Below this sentence is a listing; return exactly its lines from the one with "let l := listed" to the one with "- unfold values. apply Forall_map.", both kept, and nothing more.
+ + +
Lemma X6_listing_mirrors_table_witness :
  let blank := repeat EmptyString 8 in
  let rows := [Sample.ann_row; blank; Sample.bob_row] in
  Forall plain rows /\
  NoDup (column 0 rows) /\
  listed (mkWorld (EXPECTED_HEADERS :: rows) [] [] []) =
  map (fun r =>
         mkResume (cell 0 r) (numericise (cell 1 r)) (numericise (cell 2 r))
                  (numericise (cell 3 r)) (numericise (cell 4 r))
                  (numericise (cell 5 r)) (numericise (cell 6 r))
                  (PyStr.split ", " (cell 7 r)))
      (filter (fun r => PyStr.truthy (cell 0 r)) rows).
Proof.
  intros blank rows.
  assert (Hplain : Forall plain rows).
  { repeat (constructor; [split; [cbn; lia | split; reflexivity]|]).
    constructor. }
  assert (Hnd : NoDup (column 0 rows)).
  { vm_compute. repeat (constructor; [cbn; intuition discriminate|]).
    constructor. }
  split; [exact Hplain|]. split; [exact Hnd|].
  exact (X6_listing_mirrors_table rows [] [] Hplain Hnd).
Defined.



(** ** A refresh under any fault schedule *)

Lemma fetch_any (w : world) :
  let w' := exec fetch_resumes_from_sheets w in
  (sheet w' = sheet w \/ sheet w' = sheet w ++ [EXPECTED_HEADERS]) /\
  (first_row_filled (sheet w) -> sheet w' = sheet w) /\
  (resumes w' = resumes w \/
   resumes w' = snd (load (Sheet.records_of (sheet w')) [])).
Proof.
  cbv zeta. remember (exec fetch_resumes_from_sheets w) as w' eqn:E.
  unfold fetch_resumes_from_sheets, exec in E. rewrite try_swallow in E.
  unfold exec, bind at 1 in E.
  destruct (ensure_headers_any w) as (Hc & _ & Hs).
  unfold result, exec in Hc, Hs.
  destruct (ensure_headers w) as [[[]|e] w1]; cbn [fst snd] in Hc, Hs, E.
  - assert (Hsheet : (sheet w1 = sheet w \/
                      sheet w1 = sheet w ++ [EXPECTED_HEADERS]) /\
                     (first_row_filled (sheet w) -> sheet w1 = sheet w)).
    { rewrite Hs. split; [apply with_header_cases | apply with_header_filled]. }
    unfold bind at 1 in E. rewrite get_all_records_any in E.
    destruct (hd false (faults w1)).
    + subst w'. cbn [sheet resumes].
      split; [apply Hsheet|]. split; [apply Hsheet | left; exact Hc].
    + destruct (Sheet.header_ok (sheet w1)).
      * unfold bind at 1 in E.
        cbn [cache_clear sheet resumes uploads faults] in E.
        rewrite for_each_load in E. cbn [snd] in E. subst w'.
        cbn [sheet resumes].
        split; [apply Hsheet|]. split; [apply Hsheet | now right].
      * subst w'. cbn [sheet resumes].
        split; [apply Hsheet|]. split; [apply Hsheet | left; exact Hc].
  - subst w'. rewrite Hs.
    split; [now left|]. split; [reflexivity | left; exact Hc].
Qed.

(** The loop of the refresh gets through a first part of the records and
    stops either at their end or at the first record that raises. *)
Lemma load_prefix (records : list (dict value)) (c : dict resume) :
  exists k,
    load (firstn k records) c = (Return tt, snd (load records c)) /\
    (k = List.length records \/
     exists e, keep_record (snd (load records c)) (nth k records []) = Raise e).
Proof.
  revert c. induction records as [|record records IH]; intros c.
  - exists 0. split; [reflexivity | now left].
  - cbn [load]. destruct (keep_record c record) as [c'|e] eqn:E.
    + destruct (IH c') as (k & Hk & Hend). exists (S k).
      cbn [firstn load nth List.length]. rewrite E. split; [exact Hk|].
      destruct Hend as [->|Hend]; [now left | now right].
    + exists 0. cbn [firstn load snd nth]. split; [reflexivity|].
      right. now exists e.
Qed.

(** X13.  Whatever the remote failures, after
    [fetch_resumes_from_sheets] the cache is either exactly what it was
    (a remote call failed, or the header row repeated a key, before the
    cache was cleared) or exactly what the loop stores, starting from
    the empty cache, for a first part of the records of the table: all
    of them, or those above the first record at which the loop raises.
    In the second case nothing of the former content is kept. *)
Theorem X13_refresh_keeps_or_rebuilds (w : world) :
  let w' := exec fetch_resumes_from_sheets w in
  let records := Sheet.records_of (sheet w') in
  resumes w' = resumes w \/
  exists k,
    load (firstn k records) [] = (Return tt, resumes w') /\
    (k = List.length records \/
     exists e, keep_record (resumes w') (nth k records []) = Raise e).
Proof.
  cbv zeta. destruct (fetch_any w) as (_ & _ & [H|H]); [now left|].
  right. rewrite H. apply load_prefix.
Qed.

(** X14.  Whatever the remote failures, a listing and a lookup write at
    most one row, the header, after the last row, and they write nothing
    when the first row of the table already holds something; they never
    change or remove a row. *)
Theorem X14_reads_write_header_only (resume_id : string) (w : world) :
  let after_list := sheet (exec get_all_resumes w) in
  let after_get := sheet (exec (get_resume resume_id) w) in
  (after_list = sheet w \/ after_list = sheet w ++ [EXPECTED_HEADERS]) /\
  (after_get = sheet w \/ after_get = sheet w ++ [EXPECTED_HEADERS]) /\
  (first_row_filled (sheet w) ->
   after_list = sheet w /\ after_get = sheet w).
Proof.
  cbv zeta. unfold exec.
  rewrite get_all_resumes_any, get_resume_any. cbn [snd].
  destruct (fetch_any w) as (H1 & H2 & _). cbv zeta in H1, H2.
  split; [exact H1|]. split; [exact H1|].
  intros Hf. split; exact (H2 Hf).
Qed.

Lemma X14_reads_write_header_only_witness :
  let w := mkWorld [EXPECTED_HEADERS; Sample.ann_row] [] [] [false; true] in
  first_row_filled (sheet w) /\
  sheet (exec get_all_resumes w) = sheet w /\
  sheet (exec (get_resume "0f_cv.pdf") w) = sheet w.
Proof.
  intros w.
  assert (Hf : first_row_filled (sheet w)) by (cbv; discriminate).
  split; [exact Hf|].
  exact (proj2 (proj2 (X14_reads_write_header_only "0f_cv.pdf" w)) Hf).
Defined.

(** ** What every listing satisfies *)

Lemma split_from_not_nil (sep s : string) (k : nat) :
  PyStr.split_from sep s k <> [].
Proof.
  revert k. induction s as [|c s IH]; intros k; simpl; [discriminate|].
  destruct k as [|k]; [|apply IH].
  destruct (PyStr.startswith sep (String c s)); [discriminate|].
  destruct (PyStr.split_from sep s 0); discriminate.
Qed.

Lemma keys_set_old {V} (k : string) (v : V) (d : dict V) :
  In (VText k) (keys d) -> keys (set k v d) = keys d.
Proof.
  induction d as [|[k' v'] d IH]; cbn [set keys map fst In]; intros Hin;
    [contradiction|].
  destruct (py_eq k k') eqn:E; [reflexivity|].
  cbn [map fst]. f_equal. apply IH.
  destruct Hin as [H|H]; [|exact H].
  subst k'. now rewrite py_eq_text_refl in E.
Qed.

Lemma NoDup_keys_set {V} (k : string) (v : V) (d : dict V) :
  NoDup (keys d) -> NoDup (keys (set k v d)).
Proof.
  intros Hnd. destruct (mem k d) eqn:Hm.
  - apply mem_keys in Hm. now rewrite keys_set_old.
  - assert (Hout : ~ In (VText k) (keys d)).
    { intros Hin. apply mem_keys in Hin. congruence. }
    rewrite keys_set_new by exact Hout.
    apply NoDup_app; [exact Hnd | repeat constructor; intros [] |].
    intros x Hx [<-|[]]. contradiction.
Qed.

Lemma Forall_set {V} (P : value * V -> Prop) (k : string) (v : V)
      (d : dict V) :
  P (VText k, v) -> Forall P d -> Forall P (set k v d).
Proof.
  intros Hkv. induction d as [|[k' v'] d IH]; cbn [set]; intros Hall.
  - now constructor.
  - inversion Hall as [|? ? Hh Ht]; subst.
    destruct (py_eq k k') eqn:E.
    + apply py_eq_text_eq in E. subst. now constructor.
    + constructor; [exact Hh | now apply IH].
Qed.

(** Entries as a refresh stores them for plain rows: under the id of the
    resume, which is not empty, with at least one skill entry. *)
Lemma loaded_entries (rows : list row) (c : dict resume) :
  let good (kv : value * resume) :=
    r_id (snd kv) = fst kv /\ py_truthy (fst kv) = true /\
    r_skills (snd kv) <> [] in
  NoDup (keys c) -> Forall good c ->
  NoDup (keys (fold_left keep_row rows c)) /\
  Forall good (fold_left keep_row rows c).
Proof.
  cbv zeta. revert c.
  induction rows as [|r rows IH]; intros c Hnd Hall.
  - now split.
  - cbn [fold_left]. apply IH; unfold keep_row;
      destruct (PyStr.truthy (cell 0 r)) eqn:Et; trivial.
    + now apply NoDup_keys_set.
    + apply Forall_set; [|exact Hall].
      cbn [fst snd resume_of_row r_id r_skills py_truthy].
      repeat split; [exact Et | apply split_from_not_nil].
Qed.

Lemma ids_of_values (d : dict resume) :
  Forall (fun kv => r_id (snd kv) = fst kv) d ->
  map r_id (values d) = keys d.
Proof.
  unfold values, keys. induction d as [|[k v] d IH]; intros Hall; [reflexivity|].
  inversion Hall as [|? ? Hh Ht]; subst. cbn in *. now rewrite Hh, IH.
Qed.

(** X8.  With the header above plain rows and no remote failure, a
    listing never returns two resumes with the same id, never returns a
    resume with an empty id, and never returns a resume with an empty
    list of skills (a row without skills gives the list holding one
    empty string), also when several rows carry the same id. *)
Theorem X8_listing_well_formed (rows : list row) c u :
  Forall plain rows ->
  let l := listed (mkWorld (EXPECTED_HEADERS :: rows) c u []) in
  NoDup (map r_id l) /\
  Forall (fun r => py_truthy (r_id r) = true /\ r_skills r <> []) l.
Proof.
  intros Hplain. cbv zeta. rewrite (listed_header rows c u Hplain).
  destruct (loaded_entries rows []) as (Hnd & Hall);
    [constructor | constructor |].
  split.
  - rewrite ids_of_values; [exact Hnd|].
    eapply Forall_impl; [|exact Hall]. now intros kv (H & _).
  - unfold values. apply Forall_map.
    eapply Forall_impl; [|exact Hall]. intros [k v] (H1 & H2 & H3).
    cbn in *. now rewrite H1.
Qed.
+ + +
- [Exercise solution]
  let l := listed (mkWorld (EXPECTED_HEADERS :: rows) c u []) in
  NoDup (map r_id l) /\
  Forall (fun r => py_truthy (r_id r) = true /\ r_skills r <> []) l.
Proof.
  intros Hplain. cbv zeta. rewrite (listed_header rows c u Hplain).
  destruct (loaded_entries rows []) as (Hnd & Hall);
    [constructor | constructor |].
  split.
  - rewrite ids_of_values; [exact Hnd|].
    eapply Forall_impl; [|exact Hall]. now intros kv (H & _).
  - unfold values. apply Forall_map.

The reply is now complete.